Stephen Greenblatt und der New Historicism

Einer der Mitbegründer des New Historicism, einer in den vergangenen zwei Jahrzehnten einflussreichen Forschungsrichtung der Literaturtheorie und Literaturkritik, ist der amerikanische Anglist und Literaturtheoretiker Stephen Greenblatt. Er wurde 1943 geboren, studierte in Yale, wo er 1969 den Doktortitel erwarb, und lehrt seitdem in Berkeley. Seine Arbeiten haben ihre Schwerpunkte in der Literaturtheorie und in der Renaissanceforschung.

In Renaissance Self-Fashioning (1980) untersucht Greenblatt, wie sich zentrale Konzepte der Frühneuzeitforschung – Individualität und Identität – mit poststrukturalistischen Mitteln neu definieren lassen. Beeinflusst von Dekonstruktion und Diskursanalyse, versucht er zu zeigen, wie die Idee des „Selbst“ nicht nur (fiktionale und nicht-fiktionale) Texte generiert, sondern ihrerseits ein Effekt textueller Konstrukte ist. Der ahistorische Zug der dekonstruktiven Subjektkritik wird bei Greenblatt durch die genaue historische Verortung der identitätserzeugenden Diskurse aufgefangen.

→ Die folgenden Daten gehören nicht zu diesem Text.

Lemma run_ok m e process now n :
  carries (pg_Body m) e -> storable e process ->
  forall c t, Z.of_nat n = en_MaxAttempts e - c -> 0 <= c < en_MaxAttempts e -> table_ok t -> open_row t e ->
  exists k a t' j, c < k <= en_MaxAttempts e /\ run_message n m c process now t = Some (a, k - c, t') /\
    (forall i, c < i < k -> exists err, process e i = Err err /\ IsPermanent err = false) /\
    t' !! en_ID e = Some j /\ attempt_result e k (process e k) a j /\ a <> Reject true.
Proof.
  intros Hc Hs. induction n as [|n IH]; intros c t Hn Hr Hok Ho; [lia|]. cbn [run_message]. unfold handleDelivery.
  cbn [calm de_prepare de_mark de_now1 de_now2 de_broker reject acknowledge].
  destruct (begin_ok m e process c now t Hc Hs Hok Ho Hr) as (t1 & j1 & -> & Hok1 & Hj1 & Es1).
  destruct (finish_ok e process (c + 1) now t1 j1 Hs Hok1 Hj1 Es1) as (a & j & -> & Hres & Hok2); [lia|].
  assert (Hfin : a <> Reject true -> exists k a' t' j', c < k <= en_MaxAttempts e /\
    Some (a, 1, <[en_ID e := j]> t1) = Some (a', k - c, t') /\
    (forall i, c < i < k -> exists err, process e i = Err err /\ IsPermanent err = false) /\
    t' !! en_ID e = Some j' /\ attempt_result e k (process e k) a' j' /\ a' <> Reject true).
  { intros Ha. exists (c + 1), a, (<[en_ID e := j]> t1), j. replace (c + 1 - c) with 1 by lia.
    split; [lia|]. split; [done|]. split; [intros i Hi; lia|]. by rw lookup_insert_eq. }
  destruct a as [|[]]; [by apply Hfin| |by apply Hfin]. clear Hfin. unfold attempt_result in Hres.
  destruct (process e (c + 1)) as [r|err] eqn:Ep; [by destruct Hres|]. destruct Hres as [_ Hres].
  destruct (IsPermanent err) eqn:Ei; cbn in Hres; [by destruct Hres|].
  destruct (en_MaxAttempts e <=? c + 1) eqn:Em; [by destruct Hres|]. destruct Hres as [_ Es].
  destruct (IH (c + 1) (<[en_ID e := j]> t1)) as (k & a & t' & j' & Hk & -> & Hall & Hj' & Hres & Ha); [lia|lia|done| |].
  { intros j0 Hj0. rw lookup_insert_eq in Hj0. injection Hj0 as <-. unfold not_final. by rw Es. }
  exists k, a, t', j'. split; [lia|]. split; [by repeat f_equal; lia|]. split; [|done].
  intros i Hi. destruct (decide (i = c + 1)) as [->|Hne]; [by eexists|]. apply Hall. lia.
Qed.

In Shakespearean Negotiations (1988) erprobt Greenblatt neue Kontextualisierungen von Hauptwerken Shakespeares, deren historischer Hintergrund aus positivistischer Sicht schon als weitgehend erforscht galt. Die Metapher des Text-Hintergrunds wird von Greenblatt konsequent abgelehnt: Der kanonisierte Text, nur ‚am Rande’ überlieferte Anekdoten und historische Ereignisse in ihrer inhärenten Symbolhaftigkeit (für die Zeitgenossen, nicht unbedingt für die Nachwelt) stehen auf derselben Stufe. „Soziale Energie“ zirkuliert von der Hochliteratur bis in die nur spärlich überlieferten Details des Alltagslebens – und in umgekehrter Richtung.

An Foucault anschließend, stellt Greenblatt auch die Frage nach dem Zusammenhang von Macht und Subversion. Er beantwortet sie mit dem umstrittenen Konzept des containment: Subversion sei im England der Renaissance mitunter nichts weiter als ein entschärfender Effekt der Macht selbst.

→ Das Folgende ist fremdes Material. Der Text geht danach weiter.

(* ===== verification/Cleanup.v ===== *)
(** The token cleaner of the job worker (jobworker/infrastructure/postgres/cleanup.go)
    on the refresh tokens of the auth service, and what clients of that service see
    of a cleanup. *)
From Stdlib Require Import Ascii ZArith Lia.
From Corelib Require Import ssreflect.
From stdpp Require Import base gmap strings list numbers relations pretty.
From S2P Require Import Prelude GoStrings GoTime GoEncoding GoNet Events Postgres AuthSecurity Auth AuthHistory Jobs.

#[local] Open Scope Z_scope.

Module Cleanup.
Import Security Auth History Jobs.

Definition negative_limit : error := PgError "2201W" "" "LIMIT must not be negative".

(** expires_at < $1 OR (revoked_at IS NOT NULL AND revoked_at < $1). *)
Definition expired (before : Z) (t : RefreshToken) : bool :=
  (t_ExpiresAt t <? before) || match t_RevokedAt t with Some at_ => at_ <? before | None => false end.

Section cleaner.
Context `{PgUUIDLaws} `{PgText}.
(** Which of two tokens made at the same instant comes first. *)
Context (tie : RefreshToken -> RefreshToken -> bool).

Definition oldest_first (a b : RefreshToken) : bool :=
  (t_CreatedAt a <? t_CreatedAt b) || ((t_CreatedAt a =? t_CreatedAt b) && tie a b).

Definition candidates (before batchSize : Z) (l : list RefreshToken) : list RefreshToken :=
  take (Z.to_nat batchSize) (order_by oldest_first (List.filter (expired before) l)).

(** DELETE ... USING candidates: the rows that stay. *)
Definition survivors (chosen l : list RefreshToken) : list RefreshToken :=
  List.filter (fun t => negb (bool_decide (t_ID t ∈ (t_ID <$> chosen)))) l.

Definition delete_expired (before batchSize : Z) (d : adb) : res (Z * adb) :=
  if batchSize <? 0 then Err negative_limit
  else
    let rest := survivors (candidates (pg_time before) batchSize (tokens d)) (tokens d) in
    Ok (Z.of_nat (length (tokens d)) - Z.of_nat (length rest), set_tokens rest d).

Definition CleanupExpiredTokens (f : fault) (payload : CleanupPayload) (d : adb) : res (Z * adb) :=
  map_err (wrapf "delete expired refresh tokens") (with_fault f (delete_expired (cp_Before payload) (cp_BatchSize payload) d)).

(** ** Lemmas *)

Lemma candidates_expired before n l t :
  t ∈ candidates before n l -> t ∈ l /\ expired before t = true.
Proof.
  unfold candidates. intros Ht. apply (subseteq_take _ _ _) in Ht. rw order_by_perm in Ht.
  apply list_elem_of_In, filter_In in Ht as [Hl He]. by rw list_elem_of_In.
Qed.

Lemma candidates_length before n l :
  length (candidates before n l) = Nat.min (Z.to_nat n) (length (List.filter (expired before) l)).
Proof. unfold candidates. by rw length_take order_by_perm. Qed.

Lemma survivors_elem chosen l t : t ∈ survivors chosen l <-> t ∈ l /\ (t_ID t ∉ (t_ID <$> chosen)).
Proof.
  unfold survivors. rw list_elem_of_In filter_In negb_true_iff -list_elem_of_In. by rw bool_decide_eq_false.
Qed.

(** Rows with unique ids: exactly the chosen ones go. *)
Lemma survivors_perm chosen l :
  NoDup (t_ID <$> l) -> NoDup chosen -> chosen ⊆ l -> l ≡ₚ chosen ++ survivors chosen l.
Proof.
  intros Hl Hc Hsub. assert (Hnd : NoDup l) by (by eapply NoDup_fmap_1).
  assert (Hid : forall a b, a ∈ l -> b ∈ l -> t_ID a = t_ID b -> a = b).
  { intros a b Ha Hb E. apply list_elem_of_lookup in Ha as [i Hi]. apply list_elem_of_lookup in Hb as [j Hj].
    assert (i = j) as -> by (by eapply (unique_row t_ID)). congruence. }
  apply NoDup_Permutation; [done| |].
  - apply NoDup_app. split; [done|]. split.
    + intros t Hc' [_ Hn]%survivors_elem. apply Hn. by apply list_elem_of_fmap_2.
    + unfold survivors. by apply NoDup_ListNoDup, List.NoDup_filter, NoDup_ListNoDup.
  - intros t. rw elem_of_app survivors_elem. split.
    + intros Ht. destruct (decide (t_ID t ∈ (t_ID <$> chosen))) as [Hin|]; [left|by right].
      apply list_elem_of_fmap_1 in Hin as (b & Eb & Hb). by rw (Hid t b Ht (Hsub _ Hb) Eb).
    + intros [Ht|[Ht _]]; [by apply Hsub|done].
Qed.

Lemma cleanup_Ok f payload d n d' :
  wf d -> CleanupExpiredTokens f payload d = Ok (n, d') ->
  exists removed, tokens d ≡ₚ removed ++ tokens d' /\ d' = set_tokens (tokens d') d /\
    tokens d' = survivors removed (tokens d) /\ n = Z.of_nat (length removed) /\
    Forall (fun t => t ∈ tokens d /\ expired (pg_time (cp_Before payload)) t = true) removed /\
    n = Z.min (cp_BatchSize payload)
          (Z.of_nat (length (List.filter (expired (pg_time (cp_Before payload))) (tokens d)))).
Proof.
  intros Hwf [_ E]%map_err_Ok%with_fault_Ok. revert E. unfold delete_expired.
  destruct (Z.ltb_spec (cp_BatchSize payload) 0); [done|]. intros [= <- <-]. cbn [tokens].
  set (chosen := candidates _ _ _).
  assert (Hel : forall t, t ∈ chosen -> t ∈ tokens d /\ expired (pg_time (cp_Before payload)) t = true)
    by (intros t; apply candidates_expired).
  assert (Hnd : NoDup chosen).
  { unfold chosen, candidates. eapply sublist_NoDup; [|apply sublist_take]. rw order_by_perm.
    apply NoDup_ListNoDup, List.NoDup_filter, NoDup_ListNoDup. eapply NoDup_fmap_1. by apply wf_token_ids. }
  pose proof (survivors_perm chosen (tokens d) (wf_token_ids _ Hwf) Hnd (fun t Ht => proj1 (Hel t Ht))) as Hp.
  assert (Hlen : Z.of_nat (length (tokens d)) - Z.of_nat (length (survivors chosen (tokens d))) = Z.of_nat (length chosen)).
  { rw {1}Hp length_app. lia. }
  exists chosen. rw Hlen. split; [done|]. do 3 (split; [done|]). split; [by apply list.Forall_forall|].
  unfold chosen. rw candidates_length. lia.
Qed.

(** A lookup by hash finds a survivor or nothing. *)
Lemma find_survivors chosen l h :
  NoDup (t_TokenHash <$> l) ->
  List.find (fun t => bool_decide (t_TokenHash t = h)) (survivors chosen l) =
  t ← List.find (fun t => bool_decide (t_TokenHash t = h)) l;
  if bool_decide (t_ID t ∈ (t_ID <$> chosen)) then None else Some t.
Proof.
  unfold survivors. induction l as [|t l IH]; [done|]. cbn. intros [Hn Hl]%NoDup_cons.
  destruct (bool_decide (t_TokenHash t = h)) eqn:E; [|by destruct (negb _); cbn; rw ?E; auto].
  cbn. destruct (bool_decide (t_ID t ∈ _)) eqn:Ei; cbn; [|by rw E].
  rw IH //. destruct (List.find _ l) as [t'|] eqn:Ef; [|done]. apply List.find_some in Ef as [Hin E'].
  apply bool_decide_eq_true_1 in E, E'. destruct Hn. apply list_elem_of_In in Hin. rw E -E'. by apply list_elem_of_fmap_2.
Qed.

Lemma expired_inactive before now t : expired before t = true -> before <= now -> token_IsActive t now = false.
Proof.
  unfold expired, token_IsActive, Before. destruct (t_RevokedAt t); [done|]. rw orb_false_r. lia.
Qed.

End cleaner.

(** ** Examples *)

Module Example.
#[local] Instance ascii_lower : PgText := {| pg_lower := smap lower_byte |}.
#[local] Instance null_jwt : JWT := {| jwt_sign _ _ := Ok "jwt"; jwt_parse _ _ _ _ _ := Err (Opaque "invalid") |}.

Definition now1 : Z := unix_epoch + 1000 * Hour.
Definition user1 : User :=
  mkUser "33333333-3333-3333-3333-333333333333" "user@example.com" "hash" RoleMember true now1 now1.
Definition token (id raw : string) (expires : Z) (revoked : option Z) : RefreshToken :=
  mkToken id (u_ID user1) (HashRefreshToken raw) expires revoked (now1 - Hour).
Definition t_old := token "44444444-4444-4444-4444-444444444444" "old" (now1 - Minute) None.
Definition t_out := token "55555555-5555-5555-5555-555555555555" "out" (now1 + Hour) (Some (now1 - Minute)).
Definition t_live := token "66666666-6666-6666-6666-666666666666" "live" (now1 + Hour) None.
Definition d1 : adb := mkADB [] [user1] [t_live; t_old; t_out] [].
Definition first (a b : RefreshToken) : bool := true.
Definition clean_now : CleanupPayload := mkCleanup now1 500.

Lemma wf_d1 : wf d1.
Proof.
  split;
    [by constructor|by constructor|apply Forall_nil_2|apply Forall_nil_2
    |refine (bool_decide_unpack _ _); vm_compute; exact I|refine (bool_decide_unpack _ _); vm_compute; exact I|
    |apply NoDup_singleton|apply NoDup_singleton|];
    repeat (apply Forall_cons; split; [vm_compute; reflexivity|]); apply Forall_nil_2.
Qed.


(** The time of a cleanup is taken from the client as it is: one in the future
    removes tokens that are neither expired nor revoked. *)
Example future_cleanup_ends_sessions :
  exists p d', NewCleanupPayload (now1 + 24 * Hour) 0 = Ok p /\ CleanupExpiredTokens first None p d1 = Ok (3, d') /\
  token_IsActive t_live now1 = true /\ tokens d' = [].
Proof. do 2 eexists. split; [vm_compute; reflexivity|]. split; [vm_compute; reflexivity|]. by vm_compute. Qed.
End Example.
End Cleanup.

In Marvelous Possessions (1991) kehrt er zur Frage der Identität zurück. Diesmal geht es ihm jedoch primär nicht um individuelle, sondern um kulturelle Identität, wobei er beide aber konzeptionell vollständig voneinander löst. Die europäischen Eroberer ‚exportieren’ ihr Selbstverständnis nicht einfach in das kolonisierte Amerika: Die Erfahrung der Alterität hat entscheidenden Anteil an der Definition der eigenen Identität und wird in Offenheit und Abwehr zum Katalysator des politisch-kulturellen Selbstbilds.